My first Japanese malt is the Yamazaki Distiller's Reserve. This is the entry into the standard range from Yamazaki (part of the Suntory Group) and is a non-age statement. The whisky is a blend of malts matured in Bordeaux and sherry casks. American oak and Japanese white oak (Mizunara) casks were also used. Bottled at 43%. 


Nose & Appearance
The colour in the glass is a rich yellow gold - unfortunately the malt is coloured and chill-filtered. Broad tears move down the rim of the glass in manageable numbers and speed. At the start, a delicate, non-intrusive nose - very Japanese polite. Then it gets noticeably fruitier. Bright fruits like ripe green apple and peach and apricot show up. There is also something flowery in the glass. After a while, red fruits like cherry and strawberries follow from the Bordeaux influence. You can also smell a lot of vanilla. In the background there is an aromatic spiciness from the oak barrels - whether this comes from the partially used Mizunara barrels?


Taste
The malt starts with a very creamy soft mouthfeel. Sweet cherry and strawberry sauces are immediately fully present in the taste. Milk chocolate and coconut shavings follow and act as a counterpart to the fruity side. Pleasant not too spicy ginger spice and cinnamon can be tasted as it were. The vanilla from the nose is also omnipresent.


Finish
The finish is rather medium in length overall. A very slight bitter note is present, showing up more as a latte with vanilla and light peach fruitiness.

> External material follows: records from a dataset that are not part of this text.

Lemma displayWidthWithLimit_loop_verdict prefixWidth limit runes :
  0 <= prefixWidth ->
  forall l,
    0 <= l -> l <= limit ->
    l + prefixWidth + 8 * len runes <= 4611686018427387904 ->
    let res := displayWidthWithLimit_loop RuneWidth prefixWidth limit l runes in
    let full := displayWidth_loop RuneWidth (l + prefixWidth) runes
                - prefixWidth in
    (res <= limit -> res = full) /\ (limit < res -> limit < full).
Proof.
  intros Hp. cbv zeta. induction runes as [|r runes IH]; intros l Hl Hlim Hb.
  - simpl. split; intros; lia.
  - rewrite len_cons in Hb. pose proof (len_nonneg runes) as Hn.
    cbn [displayWidthWithLimit_loop displayWidth_loop].
    rewrite (add_fits l prefixWidth) by lia.
    pose proof (runeWidth_range RuneWidth RuneWidth_range r (l + prefixWidth)
                  ltac:(lia)) as Hw.
    set (w := runeWidth RuneWidth r (l + prefixWidth)) in *.
    rewrite !add_fits by lia.
    destruct (l + w >? limit) eqn:E.
    + split; [lia|]. intros _.
      pose proof (displayWidth_loop_range RuneWidth RuneWidth_range runes
                    (l + prefixWidth + w) ltac:(lia) ltac:(lia)).
      lia.
    + replace (l + prefixWidth + w) with (l + w + prefixWidth) by lia.
      apply IH; lia.
Qed.

(** X29.  The early exit of [displayWidthWithLimit] does not change what it
    is asked for: its result is above the limit exactly when the width
    of the text after the prefix is, and when it is not above the limit
    it is that width. *)
Theorem displayWidthWithLimit_verdict runes prefixWidth limit :
  0 <= prefixWidth -> 0 <= limit ->
  prefixWidth + 8 * len runes <= 4611686018427387904 ->
  let full := displayWidth_loop RuneWidth prefixWidth runes - prefixWidth in
  (displayWidthWithLimit RuneWidth runes prefixWidth limit > limit
     <-> full > limit) /\
  (displayWidthWithLimit RuneWidth runes prefixWidth limit <= limit ->
     displayWidthWithLimit RuneWidth runes prefixWidth limit = full).
Proof.
  intros Hp Hl Hb. cbv zeta. unfold displayWidthWithLimit.
  destruct (displayWidthWithLimit_loop_verdict prefixWidth limit runes Hp 0
              ltac:(lia) Hl ltac:(lia)) as [H1 H2].
  cbv zeta in H1, H2. change (0 + prefixWidth) with prefixWidth in *.
  split; [|exact H1]. split; intros H; lia.
Qed.


Lemma trimLeft_loop_spec width runes :
  0 <= width ->
  forall trimmed cw,
    0 <= trimmed -> trimmed + len runes <= 2147483647 ->
    exists k : nat,
      (k <= length runes)%nat /\
      trimLeft_loop RuneWidth width runes trimmed cw
        = (drop k runes, trimmed + Z.of_nat k) /\
      (cw <= width \/ runes = [] -> k = 0%nat) /\
      (cw > width -> runes <> [] ->
         (1 <= k)%nat /\
         displayWidth_loop RuneWidth 2 (drop k runes) - 2 <= width /\
         forall j : nat,
           (1 <= j < k)%nat ->
           displayWidth_loop RuneWidth 2 (drop j runes) - 2 > width).
Proof.
  intros Hw. induction runes as [|r runes IH]; intros trimmed cw Ht Hb.
  - exists 0%nat. cbn [trimLeft_loop length]. rewrite drop_0.
    split; [lia|]. split; [f_equal; lia|]. split; [reflexivity|].
    intros _ H. contradiction H. reflexivity.
  - rewrite len_cons in Hb. pose proof (len_nonneg runes) as Hn.
    cbn [trimLeft_loop].
    destruct (cw >? width) eqn:E.
    + rewrite add32_fits by lia.
      set (cw' := displayWidthWithLimit RuneWidth runes 2 width).
      destruct (IH (trimmed + 1) cw' ltac:(lia) ltac:(lia))
        as (k & Hk & Hres & Hzero & Hpos).
      destruct (displayWidthWithLimit_loop_verdict 2 width runes ltac:(lia) 0
                  ltac:(lia) Hw ltac:(lia)) as [V1 V2].
      cbv zeta in V1, V2. change (0 + 2) with 2 in V1, V2.
      fold (displayWidthWithLimit RuneWidth runes 2 width) in V1, V2.
      fold cw' in V1, V2.
      exists (S k). cbn [drop length].
      split; [lia|]. split; [rewrite Hres; f_equal; lia|].
      split; [intros [H|H]; [lia|discriminate H]|].
      intros _ _. split; [lia|].
      destruct (decide (cw' <= width)) as [Hfit|Hnofit].
      * rewrite (Hzero (or_introl Hfit)), drop_0.
        split; [rewrite <- (V1 Hfit); exact Hfit|].
        intros j Hj. lia.
      * assert (Hne : runes <> []).
        { intros ->. subst cw'. cbn in Hnofit. lia. }
        destruct (Hpos ltac:(lia) Hne) as (Hk1 & Hfit & Hmin).
        split; [exact Hfit|].
        intros j Hj. destruct j as [|j]; [lia|]. cbn [drop].
        destruct j as [|j].
        -- rewrite drop_0. specialize (V2 ltac:(lia)). lia.
        -- apply Hmin. lia.
    + exists 0%nat. rewrite drop_0. cbn [length].
      split; [lia|]. split; [f_equal; lia|]. split; [reflexivity|].
      intros H. lia.
Qed.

Some cinnamon and nutmeg is also present at the end.


Conclusion
The nose is very interesting and pleases me well. Delicate at first, the fruit components show up quite clearly over time. On the palate, the coconut and the cherry and strawberry impressions are concise and pleasant. It is not very complex now but it has nice flavour aromas and is very drinkable in its own way. The price of over € 100 to € 120 is unfortunately very high for an NAS, a fact that unfortunately applies to most Japanese bottlings.